Moreover, tutors need to show a good awareness of the dynamics of the discussions that are unfolding and, in particular, of those students who may appear to be on the periphery.
• Regular refreshing of content: Interest and, therefore, the frequency of visits are maintained if the content of the site is updated regularly.
• Opportunity for programme-specific information/interactions: Student identities seem to form at least at the departmental scale and often at programme level when there is significant differentiation of content and delivery of specific programmes within departments.
• Prompt distribution of invites to all potential participants: The optimal communication strategy is to send invitations to both personal and new university email addresses when these are available.

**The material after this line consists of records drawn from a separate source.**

(* ===== verification/UpgradeVersionThms.v ===== *)
(** * The version directory a failed switch puts back

    A damaged version directory is moved into the staging area before the verified
    one takes its place; a failed switch moves it back, entry by entry what it was. *)

From Stdlib Require Import ZArith Lia Ascii String.
From stdpp Require Import base tactics gmap strings list.
From S2P Require Import Prelude Bytes DurableTypes Capability Distribution Tap FsCap Files Evidence Signing Platform Upgrade CapabilityThms FilesThms PathsThms EvidenceThms SigningThms UpgradeThms UpgradeRunThms.
Open Scope Z_scope.

(** ** Moves of directories *)

Lemma rename_dir_run a b s s' :
  fs_rename a b s = (Ok (), s') -> tree s !! a = Some Directory -> tree s' = move_tree a b (tree s).
Proof.
  intros H Ha. apply operation_inv in H as [([] & _ & H)|(k & ? & _)]; [|done]. unfold rename_act in H. rewrite Ha in H.
  by repeat case_match; simplify_eq.
Qed.

Lemma rename_dir_still a b t :
  t !! a = Some Directory -> t !! b = None -> fs_rename a b (still t) = (Ok (), still (move_tree a b t)).
Proof. intros Ha Hb. unfold fs_rename, still. rewrite operation_clean. unfold rename_act. by rewrite Ha, Hb. Qed.

Lemma remove_dir_still p t :
  t !! p = Some Directory -> fs_remove_dir_all p (still t) = (Ok (), still (delete_all (entries_beneath p t) t)).
Proof. intros Hp. unfold fs_remove_dir_all, still. rewrite operation_clean. by rewrite Hp. Qed.

Section Version.
Context {SV : Semver} {SD : SemverDisplay} {J : Type} {RJ : ReleaseJson J} {SH : Sha256}.
Context (w : World) (l : ManagedLayout) (Hdoc : doctor_confined w l).
Context (transaction staging : string) (Hst : staging_dir l transaction = Ok staging).

(** ** What the switch leaves alone *)

Definition uncontrolled (q : string) : Prop := ~ control w l q.

Lemma keeps_replaced p n node (op : IO ()) :
  control w l p -> control w l n -> (forall s r s', op s = (r, s') -> replaced_by p n node r s s') -> keeps uncontrolled op.
Proof.
  intros Hp Hn H s q Hq. destruct (op s) as [r s'] eqn:E. apply H in E as [_ _ Hr]. cbn. apply Hr; intros ->; by apply Hq.
Qed.

Lemma named_control a : a ∈ control_names w -> control w l (join_path (root l) a).
Proof. by exists a. Qed.

Ltac is_control := rewrite ?state_temp, ?trust_temp; apply named_control; unfold control_names; set_solver.

Lemma keeps_link target : keeps uncontrolled (replace_link_target w l target).
Proof. eapply keeps_replaced; [| |intros s r s'; apply replace_link_inv]; is_control. Qed.
Lemma keeps_state_file bytes : keeps uncontrolled (write_bytes_atomically w (state_file l) bytes).
Proof.
  eapply keeps_replaced; [| |intros s r s'; apply write_bytes_inv; rewrite state_temp; intros E%join_inj; done]; is_control.
Qed.
Lemma keeps_trust_file bytes : keeps uncontrolled (write_bytes_atomically w (trust_file l) bytes).
Proof.
  eapply keeps_replaced; [| |intros s r s'; apply write_bytes_inv; rewrite trust_temp; intros E%join_inj; done]; is_control.
Qed.
Lemma keeps_doctor_run : keeps uncontrolled (post_switch_doctor w l).
Proof. intros s q Hq. apply keeps_doctor; [done|]. intros ->. apply Hq. is_control. Qed.

Lemma keeps_activate next st rt : keeps uncontrolled (activate w l next st rt).
Proof.
  pose proof keeps_link. pose proof keeps_state_file. pose proof keeps_trust_file. pose proof keeps_doctor_run.
  unfold activate, replace_link, write_state. keep.
Qed.

(** The three files are put back, without a fault, and nothing else is touched. *)
Lemma restore_files_still old_link sb pt destination backup (replaced : bool) t :
  exists t', restore w l old_link sb pt destination backup replaced (still t)
    = (if replaced then ignore (fs_remove_dir_all destination);; ignore (fs_rename backup destination) else mret ()) (still t')
    /\ forall q, uncontrolled q -> t' !! q = t !! q.
Proof.
  assert (forall (op : IO ()) t, clean op -> keeps uncontrolled op ->
    exists t', ignore op (still t) = (Ok (), still t') /\ forall q, uncontrolled q -> t' !! q = t !! q) as Hone.
  { intros op t0 Hc Hk. destruct (Hc t0) as (r & t' & E). exists t'. unfold ignore. rewrite E. split; [done|].
    intros q Hq. specialize (Hk (still t0) q Hq). by rewrite E in Hk. }
  destruct (Hone _ t (clean_replace_link w l old_link) (keeps_link old_link)) as (t1 & R1 & K1).
  destruct (Hone _ t1 (clean_write_bytes w (state_file l) sb) (keeps_state_file sb)) as (t2 & R2 & K2).
  destruct (Hone _ t2 (clean_write_bytes w (trust_file l) pt) (keeps_trust_file pt)) as (t3 & R3 & K3).
  exists t3. split; [|intros q Hq; by rewrite K3, K2, K1]. unfold restore. by rewrite bind_run, R1, bind_run, R2, bind_run, R3.
Qed.

(** ** The damaged version *)

Context (next : SemVersion) (extracted : string).
Context (Hex : entry_of staging extracted = Some "extract"%string) (Hexr : entry_of (root l) extracted = Some ".staging"%string).
Let destination := version_dir l next.
Let backup := join_path staging "replaced-version".

Lemma entry_below r p a rest : entry_of r p = Some a -> below rest -> entry_of r (p ++ rest) = Some a.
Proof. intros Hp Hr. eapply entry_deeper; [exact Hp|]. by rewrite beneath_below. Qed.

Lemma backup_entry : entry_of (root l) backup = Some ".staging"%string.
Proof. by eapply staged_entry. Qed.
Lemma backup_place : entry_of staging backup = Some "replaced-version"%string.
Proof. by apply entry_join. Qed.

(** The three places are apart. *)
Lemma apart_dest_backup rest : below rest -> beneath destination (backup ++ rest) = None.
Proof. intros Hr. eapply beneath_other; [apply version_entry|]. by rewrite (entry_below (root l) backup _ rest backup_entry Hr). Qed.
Lemma apart_backup_dest rest : below rest -> beneath backup (destination ++ rest) = None.
Proof. intros Hr. eapply beneath_other; [apply backup_entry|]. by rewrite (entry_below (root l) destination _ rest (version_entry l next) Hr). Qed.
Lemma apart_extracted_dest rest : below rest -> beneath extracted (destination ++ rest) = None.
Proof. intros Hr. eapply beneath_other; [exact Hexr|]. by rewrite (entry_below (root l) destination _ rest (version_entry l next) Hr). Qed.
Lemma apart_extracted_backup rest : below rest -> beneath extracted (backup ++ rest) = None.
Proof. intros Hr. eapply beneath_other; [exact Hex|]. by rewrite (entry_below staging backup _ rest backup_place Hr). Qed.
Lemma apart_dest_extracted : beneath destination extracted = None.
Proof. eapply beneath_other; [apply version_entry|]. by rewrite Hexr. Qed.
Lemma apart_backup_extracted : beneath backup extracted = None.
Proof. eapply beneath_other; [apply backup_place|]. by rewrite Hex. Qed.

(** A damaged version was moved aside, and the extracted one moved to its place. *)
Lemma publish_replaced mp t version bytes s s' :
  publish_version w mp extracted destination backup t version bytes s = (Ok true, s') -> tree s !! extracted = Some Directory ->
  tree s !! destination = Some Directory
  /\ tree s' = move_tree extracted destination (move_tree destination backup (tree s)).
Proof.
  unfold publish_version. intros H Hx. run_step H H1; [|done]. rewrite attempt_run in H1.
  destruct (fs_symlink_metadata destination s) as [[m|k] s1] eqn:Hm; injection H1 as <- <-.
  2:{ destruct k as [|[]| |]; try done. run_step H H2; done. }
  apply symlink_metadata_run in Hm as [E1 (n & Hn & ->)]. pass_require H.
  assert (n = Directory) as -> by by destruct n. split; [done|].
  run_step H H2; [|done]. pose proof (keeps_tree _ _ _ _ (keeps_attempt _ _ (keeps_verify_installation _ _ _ _ _ _ _)) H2) as E2.
  run_step H H3; [|done].
  assert (tree f0 = tree f) as E3.
  { match type of H3 with ?op _ = _ => assert (keeps (fun _ => True) op) as K by (unfold installed_manifest_matches; destruct (is_ok a); keep) end.
    by eapply keeps_tree. }
  destruct (negb a0); [|done]. run_step H H4; [|done]. units. apply context_ok_run, rename_dir_run in H4; [|by rewrite E3, E2, E1].
  run_step H H5; [|done]. rewrite attempt_run in H5. destruct (fs_rename extracted destination f1) as [[[]|k] s5] eqn:H6; injection H5 as <- <-.
  2:{ run_step H H7; done. }
  injection H as <-. rewrite E3, E2, E1 in H4. apply rename_dir_run in H6; [by rewrite H6, H4|].
  rewrite H4, move_tree_lookup; [done|apply apart_dest_extracted|apply apart_backup_extracted].
Qed.

(** The old directory is the backup, and there is a directory in its place. *)
Definition tree_aside (t0 t : Tree) : Prop :=
  (forall rest, below rest -> t !! (backup ++ rest)%string = t0 !! (destination ++ rest)%string) /\ t !! destination = Some Directory.

Lemma published_aside (t : Tree) :
  t !! extracted = Some Directory -> (forall rest, below rest -> t !! (backup ++ rest)%string = None) ->
  tree_aside t (move_tree extracted destination (move_tree destination backup t)).
Proof.
  intros Hx Hb. split.
  - intros rest Hr. rewrite move_tree_lookup; [|by apply apart_extracted_backup|by apply apart_dest_backup].
    rewrite move_tree_moved; [done|done|by apply apart_dest_backup|by apply Hb].
  - assert (below "") as He by by left.
    pose proof (move_tree_moved extracted destination (move_tree destination backup t) "" He) as M. rewrite !append_nil_r in M.
    rewrite M; [rewrite move_tree_lookup; [done|apply apart_dest_extracted|apply apart_backup_extracted]| |].
    + pose proof (apart_extracted_dest "" He) as Hn. by rewrite append_nil_r in Hn.
    + pose proof (apart_backup_dest "" He) as Hn. rewrite append_nil_r in Hn.
      by apply move_tree_gone; [rewrite beneath_self|].
Qed.

(** Once the damaged directory is aside and the new one in its place, the removal of the
    new one and the move back leave every entry as it was. *)
Lemma moved_back (t0 t : Tree) rest :
  below rest -> tree_aside t0 t -> t0 !! destination = Some Directory ->
  exists t', (ignore (fs_remove_dir_all destination);; ignore (fs_rename backup destination)) (still t) = (Ok (), still t')
    /\ t' !! (destination ++ rest)%string = t0 !! (destination ++ rest)%string.
Proof.
  intros Hr [Hb Hd] H0. set (t1 := delete_all (entries_beneath destination t) t).
  assert (forall r, below r -> t1 !! (backup ++ r)%string = t0 !! (destination ++ r)%string) as B1.
  { intros r Hr'. unfold t1. rewrite delete_all_lookup; [by apply Hb|]. intros Hq%entries_beneath_elem.
    rewrite (apart_dest_backup r Hr') in Hq. by destruct Hq. }
  assert (forall r, below r -> t1 !! (destination ++ r)%string = None) as D1.
  { intros r Hr'. apply entries_gone. by rewrite beneath_below. }
  assert (below "") as He by by left. pose proof (B1 _ He) as Bb. pose proof (D1 _ He) as Db. rewrite append_nil_r in Db. rewrite 2!append_nil_r in Bb.
  exists (move_tree backup destination t1). rewrite bind_run. unfold ignore. rewrite remove_dir_still by done. fold t1. cbn [snd].
  rewrite rename_dir_still; [|by rewrite Bb|done]. split; [done|].
  rewrite move_tree_moved; [by apply B1|done|by apply apart_backup_dest|by apply D1].
Qed.

Lemma uncontrolled_backup rest : below rest -> uncontrolled (backup ++ rest)%string.
Proof. intros Hr. apply (staged_not_control w l). by apply (entry_below (root l) backup _ rest backup_entry). Qed.
Lemma uncontrolled_destination : uncontrolled destination.
Proof. intros [Hv _]%control_entry. destruct Hv. apply version_entry. Qed.

(** The switch touches neither. *)
Lemma aside_kept t0 (t t' : Tree) : tree_aside t0 t -> (forall q, uncontrolled q -> t' !! q = t !! q) -> tree_aside t0 t'.
Proof.
  intros [Hb Hd] Hk. split; [|by rewrite Hk by apply uncontrolled_destination].
  intros rest Hr. rewrite Hk by by apply uncontrolled_backup. by apply Hb.
Qed.

Lemma switch_puts_back st rt old_link sb pt t0 s r s' :
  switch w l next st rt old_link sb pt destination backup true s = (r, s') -> r <> Ok () -> faults (activate w l next st rt s).2 = [] ->
  tree_aside t0 (tree s) -> t0 !! destination = Some Directory ->
  forall rest, below rest -> tree s' !! (destination ++ rest)%string = t0 !! (destination ++ rest)%string.
Proof.
  unfold switch. rewrite bind_run, attempt_run. cbn [fst snd]. intros H Hr Hf Ha H0 rest Hrest.
  pose proof (keeps_activate next st rt s) as K. destruct (activate w l next st rt s) as [[[]|e] [t1 fs]]; cbn in H, Hf, K; [by injection H as <- <-|]. subst fs.
  change {| tree := t1; faults := [] |} with (still t1) in H. rewrite bind_run in H.
  destruct (restore_files_still old_link sb pt destination backup true t1) as (t2 & R & K2). rewrite R in H.
  destruct (moved_back t0 t2 rest) as (t3 & R3 & E3); [done| |done|].
  { eapply aside_kept; [|exact K2]. by eapply aside_kept. }
  rewrite R3 in H. by injection H as <- <-.
Qed.

End Version.

(** C7. A damaged version directory survives a failed upgrade: when publishing the
    verified release had to move it aside and the switch then fails, at whatever step,
    every entry beneath the version directory is again what it was before publishing,
    provided nothing disturbs the restoration. *)
Theorem replaced_version_restored `{SV : Semver, SD : SemverDisplay, RJ : ReleaseJson J, SH : Sha256} (w : World) l next st
    transaction staging extracted mp t version bytes rt old_link sb pt s s1 r s' :
  let destination := version_dir l next in
  let backup := join_path staging "replaced-version" in
  doctor_confined w l -> staging_dir l transaction = Ok staging ->
  entry_of staging extracted = Some "extract"%string -> entry_of (root l) extracted = Some ".staging"%string ->
  tree s !! extracted = Some Directory -> entries_beneath backup (tree s) = [] ->
  publish_version w mp extracted destination backup t version bytes s = (Ok true, s1) ->
  switch w l next st rt old_link sb pt destination backup true s1 = (r, s') -> r <> Ok () ->
  faults (activate w l next st rt s1).2 = [] ->
  forall q, is_Some (beneath destination q) -> tree s' !! q = tree s !! q.
Proof.
  intros destination backup Hdoc Hst Hex Hexr Hx Hb Hp Hs Hr Hf q (rest & Hrest & ->)%beneath_rest.
  eapply publish_replaced in Hp as [Hd Ht]; [|done..]. eapply switch_puts_back; try done.
  rewrite Ht. eapply published_aside; try done. intros rest' Hrest'. eapply entries_none; [exact Hb|]. by rewrite beneath_below.
Qed.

The findings show some variation in the proportion of students who accepted the invitation to join their departmental site and in the nature of the interactions/activities that developed across them; differences which seem attributable to the extent to which students were already using other social networks to interact with their new peers; the engagement tactics adopted by tutors; and the learning styles of students specialising in subjects from different academic traditions.
However, student and staff perspectives on the utility of the sites were strikingly similar, irrespective of discipline background.
Dominant themes identified by both students and participant tutors include the opportunity to develop friendship networks; the chance to become more familiar with tutors; and the provision of access to key induction/programme-based information.
The well-established literature on the first-year university experience highlights peer friendship and support networks, a sense of belonging, accessibility of tutors and adequacy of information as important factors in supporting a successful transition to higher education.
This study has shown that, done well, university-created pre-induction networks can enhance these dimensions of the student experience.
The authors can also therefore infer that effective pre-induction social networking is likely to have positive consequences for student retention at first year, although the complexity of factors which shape student retention over time makes it very difficult to identify the relative influence of just one intervention like this.
However, during the pre-induction period, for the students who registered, their site will have acted as a key source of information and the main way in which impressions of the university were developed.